A group of young students standing outside looking together at a mobile phone. Library Services is proud to present Diverse Voices - a collection of databases, websites and directories available through the online library which provides access to writers and resources from diverse groups who are typically under-represented in commercial publications. These resources can be used by both students and staff to broaden their research, to understand new perspectives on areas of study, and to discover views that are representative of the world we live in.

How did Diverse Voices come about?

We wanted to respond to concerns about the historic lack of diversity in traditional academic and commercial databases. For various reasons some voices are under-represented within these databases. Factors which might lead to this under-representation include:

  • geographic location (authors from the global South are under-represented)
  • gender or gender identity (research suggests that authors who identify as female are less represented than those who identify as male)
  • disability, ethnicity, religion, sexuality, socio-economic status also all play a part.
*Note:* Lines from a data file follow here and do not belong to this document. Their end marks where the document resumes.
(** * Motion-tracking kernel (blenkernel/intern/tracking.c): marker store,
    track join, clamping, reconstruction retrieval, 2D stabilization,
    channel blending and dopesheet coverage; and further the tracking
    step, track selection, tracking objects, camera lookup and
    interpolation, and the dopesheet segments.

    Conventions of the embedding.

    - A C [int] is a [Z].  Signed overflow is undefined in C, so the
      development speaks about executions in which frame numbers and
      counters stay inside the [int] range.
    - An array is a [list]; a pointer into [track->markers] is the index of
      the element ([nat]), a pointer that may be [NULL] is an [option].
    - A run that dereferences [NULL] or reads outside an array has no
      defined result: it is [Crash] in the [outcome] monad.
    - A C [float] is an element of a type [F] carrying the operations of
      [FloatOps].  Two instances are given: IEEE-754 binary32 (through
      [SpecFloat], bit exact and executable) and the real numbers (the
      idealised reading of the arithmetic, without rounding). *)

From Stdlib Require Import Reals Lra.
From Stdlib Require Import ZArith List Bool Lia.
From Stdlib Require Import Floats.SpecFloat.
Import ListNotations.

Local Open Scope Z_scope.

(** ** Runs that may hit undefined behaviour *)

Inductive outcome (A : Type) : Type :=
| Done (a : A)
| Crash.

Arguments Done {A} a.
Arguments Crash {A}.

Definition bind {A B : Type} (c : outcome A) (k : A -> outcome B) : outcome B :=
  match c with
  | Done a => k a
  | Crash => Crash
  end.

Notation "x <- c ;; k" := (bind c (fun x => k))
  (at level 61, c at next level, right associativity).
Notation "' p <- c ;; k" := (bind c (fun p => k))
  (at level 61, p pattern, c at next level, right associativity).

(** ** Flags

    Modelled from the spec: DNA_tracking_types.h is not part of the sources
    at hand.  The spec names the marker flags DISABLED and TRACKED and the
    track flags HAS_BUNDLE and USE_2D_STAB; they are single bits of the
    [flag] words, at the positions of Blender's header. *)

Definition MARKER_DISABLED : Z := Z.shiftl 1 0.
Definition MARKER_TRACKED : Z := Z.shiftl 1 1.
Definition TRACK_HAS_BUNDLE : Z := Z.shiftl 1 1.
Definition TRACK_USE_2D_STAB : Z := Z.shiftl 1 8.
Definition TRACKING_2D_STABILIZATION : Z := Z.shiftl 1 0.
Definition TRACKING_AUTOSCALE : Z := Z.shiftl 1 1.
Definition TRACKING_STABILIZE_ROTATION : Z := Z.shiftl 1 2.

(** [flag & bit] used as a C truth value. *)
Definition has_flag (flag bit : Z) : bool := negb (Z.land flag bit =? 0).

(** ** Arithmetic of C [float]

    The operations tracking.c applies to [float] values.  The code is
    written once over this interface. *)

Class FloatOps (F : Type) : Type := {
  f_of_int : Z -> F;          (* conversion of an [int], and integer literals *)
  f_neg : F -> F;
  f_add : F -> F -> F;
  f_sub : F -> F -> F;
  f_mul : F -> F -> F;
  f_div : F -> F -> F;
  f_lt : F -> F -> bool;      (* [a < b] *)
  f_le : F -> F -> bool;      (* [a <= b] *)
  f_eqb : F -> F -> bool      (* [a == b] *)
}.

(** libm, as far as tracking.c calls it. *)
Class LibmOps (F : Type) : Type := {
  f_atan2 : F -> F -> F;
  f_cos : F -> F;
  f_sin : F -> F
}.

Section FloatLiterals.

Context {F : Type} `{FloatOps F}.

(** A decimal literal [n/d] with [n] and [d] exactly representable: one
    correctly rounded division gives the value the compiler stores. *)
Definition f_lit (n d : Z) : F := f_div (f_of_int n) (f_of_int d).

Definition f_zero : F := f_of_int 0.         (* 0.0f *)
Definition f_one : F := f_of_int 1.          (* 1.0f *)
Definition f_two : F := f_of_int 2.          (* 2.0f *)
Definition f_half : F := f_lit 5 10.         (* 0.5f *)
Definition f_1e30 : F := f_of_int (10 ^ 30). (* 1.0e30f *)

(** [a > b] and [a >= b] are [b < a] and [b <= a]. *)
Definition f_gt (a b : F) : bool := f_lt b a.
Definition f_ge (a b : F) : bool := f_le b a.

End FloatLiterals.

(** *** IEEE-754 binary32 *)

Definition binary32 : Type := spec_float.

Definition b32_prec : Z := 24.
Definition b32_emax : Z := 128.

Definition b32_of_int (z : Z) : binary32 :=
  binary_normalize b32_prec b32_emax z 0 false.

#[export] Instance binary32_ops : FloatOps binary32 := {|
  f_of_int := b32_of_int;
  f_neg := SFopp;
  f_add := SFadd b32_prec b32_emax;
  f_sub := SFsub b32_prec b32_emax;
  f_mul := SFmul b32_prec b32_emax;
  f_div := SFdiv b32_prec b32_emax;
  f_lt := SFltb;
  f_le := SFleb;
  f_eqb := SFeqb
|}.

Definition b32_is_nan (x : binary32) : bool :=
  match x with
  | S754_nan => true
  | _ => false
  end.

(** *** The real numbers: arithmetic without rounding *)

Definition R_ltb (a b : R) : bool := if Rlt_dec a b then true else false.
Definition R_leb (a b : R) : bool := if Rle_dec a b then true else false.
Definition R_eqb (a b : R) : bool := if Req_dec_T a b then true else false.

#[export] Instance real_ops : FloatOps R := {|
  f_of_int := IZR;
  f_neg := Ropp;
  f_add := Rplus;
  f_sub := Rminus;
  f_mul := Rmult;
  f_div := Rdiv;
  f_lt := R_ltb;
  f_le := R_leb;
  f_eqb := R_eqb
|}.

(** [atan2] of C over the reals. *)
Definition R_atan2 (y x : R) : R :=
  if Rlt_dec 0 x then atan (y / x)
  else if Rlt_dec x 0 then
    (if Rle_dec 0 y then atan (y / x) + PI else atan (y / x) - PI)%R
  else if Rlt_dec 0 y then (PI / 2)%R
  else if Rlt_dec y 0 then (- PI / 2)%R
  else 0%R.

#[export] Instance real_libm : LibmOps R := {|
  f_atan2 := R_atan2;
  f_cos := cos;
  f_sin := sin
|}.

(** ** Markers and tracks *)

Definition vec2 (F : Type) : Type := (F * F)%type.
As well as providing our students and academics with access to databases and resources from diverse groups who are typically under-represented in commercial publications, we also hope that the collection supports them to become aware of the issue and to recognise the levels of diversity within their own research.

What does the collection feature?

The Diverse Voices collection features a range of different types of content, including:

  • Databases containing biographies and contacts of academics and professionals who identify as belonging to some of these under-represented groups, e.g. 500 Queer Scientists, Black Women Radicals Database, SheSource, Women in Neuroscience Repository, Diverse Databases (Editors of colour), Disabled writers database.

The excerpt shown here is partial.